Речка вербная и калинная,

Берег вышит льняною скатерью,

Протекает тут Русь былинная

И любимая Божьей Матерью…

Чтобы вышло похитрей, нашпиговал свои вирши замысловатыми терминами: «горлица, ветряки, жнивье, зажинки, пяльцы, сажалки, криница, росстань, разговелись…» Позлузин был вреднейшим поэтом, каких я знал. Искусснейший эпигон, он омертвлял поэзию изнутри, но понять это было непросто. Он выходил на сцену, потный, мерзкий и старательно читал:

…Вина пить с Боянами, от любови пьяными,

кутаясь в усмешечку, целовать потешечку…

Митрошина и Позлузин рьяно защищали друг друга, заказывали о себе хвалебные статьи, штамповали сборники…

Сейчас «Матрена» устроилась за столом, ахнула полстакана водки. — Как твой проект «Екатерина»? — вопросила журналиста с косичкой. — Читала, пробиваешь идею памятника в нашем ауле?

— Не памятник, только — бюст. Да и тот не пускает мэрия… — оживился писатель.

— Что так? Помочь?

— На фига нам ее сиськи? — съязвил Митяйкин.

— Ты что? Императрица! Присвоила погосту статус города! Так бы и остались гнилым Мухосранском…

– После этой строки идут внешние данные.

Definition main (env : Env) (args : Args) : M unit :=
  '(bucket_name, prefix) ← lift (parse_gcs_uri (gcs_uri args));
  let dest_dir := resolve env (Pathlib.of_string (dest args)) in
  Os.mkdir dest_dir;;
  lift (from_service_account_json env (creds args));;
  print ("Listing objects in gs://" +:+ bucket_name +:+ "/" +:+ prefix);;
  blobs ← lift (list_blobs env bucket_name prefix);
  match blobs with
  | [] => print "No objects found for given prefix."
  | _ =>
      print ("Found " +:+ pretty (length blobs) +:+ " objects. Starting download to "
             +:+ Pathlib.to_string dest_dir +:+ " ...");;
      let chunk_size := chunk_size_of (chunk_size_mb args) in
      let work := map (λ b, (b, prefix, dest_dir, skip_existing args, chunk_size)) blobs in
      '(completed, errors) ← with_pool env body (workers args) work (0, 0);
      print (nl +:+ "Done. Successful: " +:+ pretty completed +:+ ", Errors: "
             +:+ pretty errors +:+ ", Total listed: " +:+ pretty (length blobs))
  end.

(** [if __name__ == "__main__": main()]: the interpreter exits with 0
    when [main] returns and with 1 on an uncaught exception. *)
Definition exit_status (env : Env) (args : Args) (w : World) : Z :=
  match (main env args w).1 with
  | Returned _ => 0
  | Raised _ => 1
  end.

(** The same from the command line on: [main] above is what follows
    [p.parse_args()], which may have ended the process before. *)
Definition script_status (env : Env) (cl : Parsed Args) (w : World) : Z :=
  match cl with
  | Namespace args => exit_status env args w
  | HelpExit => 0
  | UsageExit => 2
  end.

End FolderDownload.

(** ** The driver of [download_training_data.py] *)

Module TrainingData.

Definition DEFAULT_BUCKET : string := "sewaa-ifs-train".
Definition AVAILABLE_YEARS : list string := ["2018"; "2019"; "2020"; "2021"; "2023"].
Definition CONSTANTS_PATH : string := "constants".

Record Args : Type := {
  bucket : string;
  creds : string;
  dest : string;
  years : list string;         (* [] when the option is absent *)
  download_constants : bool;
  custom_paths : list string;  (* [] when the option is absent *)
  workers : Z;
  skip_existing : bool;
  chunk_size_mb : Z;
  quiet : bool
}.

Definition body (verbose : bool) (result : string) (st : nat * nat) : M (nat * nat) :=
  let '(completed, errors) := st in
  st' ← (if Py.startswith result "OK" then mret (completed + 1, errors)
         else if Py.startswith result "SKIP" then
           print_if verbose result;; mret (completed, errors)
         else if Py.startswith result "DIR" then mret (completed, errors)
         else mret (completed, errors + 1));
  print_if (Py.startswith result "OK" && verbose) result;;
  mret st'.

Definition download_gcs_prefix (env : Env) (bucket_name prefix : string)
    (dest_dir : Path) (creds_path : string) (skip_existing : bool)
    (workers chunk_size_mb : Z) (verbose : bool) : M (nat * nat) :=
  let dest_dir := resolve env dest_dir in
  Os.mkdir dest_dir;;
  lift (from_service_account_json env creds_path);;
  let prefix :=
    if Py.truthy prefix && negb (Py.endswith prefix "/") then prefix +:+ "/" else prefix in
  print_if verbose ("Listing objects in gs://" +:+ bucket_name +:+ "/" +:+ prefix);;
  blobs ← lift (list_blobs env bucket_name prefix);
  match blobs with
  | [] =>
      print_if verbose ("No objects found for prefix: " +:+ prefix);;
      mret (0, 0)
  | _ =>
      print_if verbose
        ("Found " +:+ pretty (length blobs) +:+ " objects. Starting download to "
         +:+ Pathlib.to_string dest_dir +:+ " ...");;
      let chunk_size := chunk_size_of chunk_size_mb in
      let work := map (λ b, (b, prefix, dest_dir, skip_existing, chunk_size)) blobs in
      '(completed, errors) ← with_pool env (body verbose) workers work (0, 0);
      print_if verbose
        ("Completed: " +:+ pretty completed +:+ ", Errors: " +:+ pretty errors
         +:+ ", Total: " +:+ pretty (length blobs));;
      mret (completed, errors)
  end.

Definition rule : string := String.concat "" (replicate 60 "=").

(** [str(e)] of a caught exception: the message of a [ValueError]; for the
    others a short text standing for the one the operating system or the
    service gives, which also names the path or the request. *)
Definition str_exn (e : exn) : string :=
  match e with
  | ValueError msg => msg
  | FileExistsError => "File exists"
  | NotADirectoryError => "Not a directory"
  | IsADirectoryError => "Is a directory"
  | PermissionError => "Permission denied"
  | FileNotFoundError => "No such file or directory"
  | CredentialsError => "invalid credentials"
  | GoogleAPICallError => "transfer failed"
  end.

(** The loop over [paths_to_download], each prefix in its own
    [try ... except Exception]. *)
Fixpoint download_each (env : Env) (args : Args) (paths : list string)
    (totals : nat * nat) : M (nat * nat) :=
  match paths with
  | [] => mret totals
  | path :: rest =>
      let '(total_completed, total_errors) := totals in
      print_if (negb (quiet args)) (nl +:+ rule);;
      print_if (negb (quiet args)) ("Downloading: " +:+ path);;
      print_if (negb (quiet args)) rule;;
      let local_dest := Pathlib.joinpath (Pathlib.of_string (dest args)) path in
      totals' ← try_except
        ('(completed, errors) ← download_gcs_prefix env (bucket args) path local_dest
           (creds args) (skip_existing args) (workers args) (chunk_size_mb args)
           (negb (quiet args));
         mret (total_completed + completed, total_errors + errors))
        (λ e,
           note (Caught path e);;
           print ("Error downloading " +:+ path +:+ ": " +:+ str_exn e);;
           mret (total_completed, total_errors + 1));
      download_each env args rest totals'
  end.

Definition paths_to_download (args : Args) : list string :=
  match custom_paths args with
  | _ :: _ => custom_paths args
  | [] =>
      years args ++ (if download_constants args then [CONSTANTS_PATH] else [])
  end.

Definition main (env : Env) (args : Args) : M Z :=
  let paths_to_download := paths_to_download args in
  match paths_to_download with
  | [] =>
      print "Error: Must specify either --years, --download-constants, or --custom-paths";;
      print ("Available years: " +:+ String.concat ", " AVAILABLE_YEARS);;
      mapM print (help_text env);;
      mret 1%Z
  | _ =>
      (if negb (quiet args) then
         print rule;;
         print "GCS Download Configuration";;
         print rule;;
         print ("Bucket:          gs://" +:+ bucket args);;
         print ("Paths:           " +:+ String.concat ", " paths_to_download);;
         print ("Destination:     " +:+ dest args);;
         print ("Workers:         " +:+ pretty (workers args));;
         print ("Skip existing:   " +:+ (if skip_existing args then "True" else "False"));;
         print ("Chunk size:      " +:+ pretty (chunk_size_mb args) +:+ " MiB");;
         print rule;;
         print ""
       else mret ());;
      '(total_completed, total_errors) ← download_each env args paths_to_download (0, 0);
      (if negb (quiet args) then
         print (nl +:+ rule);;
         print "Download Summary";;
         print rule;;
         print ("Total files downloaded:  " +:+ pretty total_completed);;
         print ("Total errors:            " +:+ pretty total_errors);;
         print ("Destination:             " +:+ dest args);;
         print rule;;
         print (nl +:+ "Next Steps:");;
         print "1. Update config/data_paths.yaml with the download paths";;
         print "2. Verify data structure:";;
         print ("   ls -lh " +:+ dest args +:+ "/");;
         print "3. Run TFRecords creation:";;
         print ("   python -c " +:+ dq +:+ "from data import write_data; write_data(2018)"
                +:+ dq)
       else mret ());;
      mret (if Nat.eqb total_errors 0 then 0 else 1)%Z
  end.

— За деньги свои ставь, в туалете своем…

— Митрофан! Потомок крепостных!

— А ты из графьев? Бред с бодуна!

Тут косой писатель с Митяйкиным уж вилки похватали.

— А ну! — рявкнула Митрошина. — Не в кабаке!

— Давайте прочтем по строке Абасова, — вмешался Кумов.

— Вспомнил! — обрадовался Позлузин. — «Спасибо, собутыльник — век, за то, что до конца не спился…»

— Изрек… — поморщилась Митрошина. — Это лучше: «Хочу как свечи и сосна прожить в строю прямых и честных…»

Ей шутя зааплодировали.

— Прочту целый абзац, — неожиданно заговорил Худовей. Он вытащил из внутреннего кармана газетный листок.

Пару слов о новом персонаже. Худовей представлял поэтов молодых и презирал стариков. Он был поэтом — демоном. Писал стихи в духе дьяволизма — оккультизма. Все у него было черное, вампирское и смертельное.

Сейчас он стоял, небрежно прислонившись к стене и скрестив руки на груди. Черные волосы ниспадали на плечи, черные глаза сверкали инфернальным огнем. На лице — ироничная, презрительная излучина губ. Стал читать статью Абасова.

«У нас сплошь маленькие люди, не ставшие личностями, разбираются в своих мелких сексуальных чувствах. И думают, что это — лирика! Или пишут о соловьях… Считают, что это о Родине.

Но можно через стихотворение, порой, репортажное, быть лириком и гражданином. Мне уже много лет. Быть старым литературным импотентом и насиловать издательства бездарными стихами, как это делают многие в нашем городе, я не могу. На самом деле писателей у нас один — два. А из поэтов, не знаю, кого и назвать…»

Наступила тишина. Даже жевать перестали.

— Эй! — раздался из угла могильный голос. — Сашок — мой кореш!

Это проснулся фартовый Паша Гомон. Он еще дремал.

— Что же… Статья честная, — заметил я.

— Что? — набросился на меня Митяйкин. — Ты кто такой?

— Вообще — плотник, — говорю. — А ты — Митяйкин! Конъюнктурный мазила… Но Митяйкин уже подскочил к Худовею. Они сцепились. Худовей держал руки Митяйкина. Тот — орал. Кумов полез примирять дерущихся и нечаянно получил локтем в глаз. Митрошина чего-то басила. Гомон кричал из угла: — Дай ему! Писатель с косым глазом повизгивал от удовольствия, а Подлузин — квакал…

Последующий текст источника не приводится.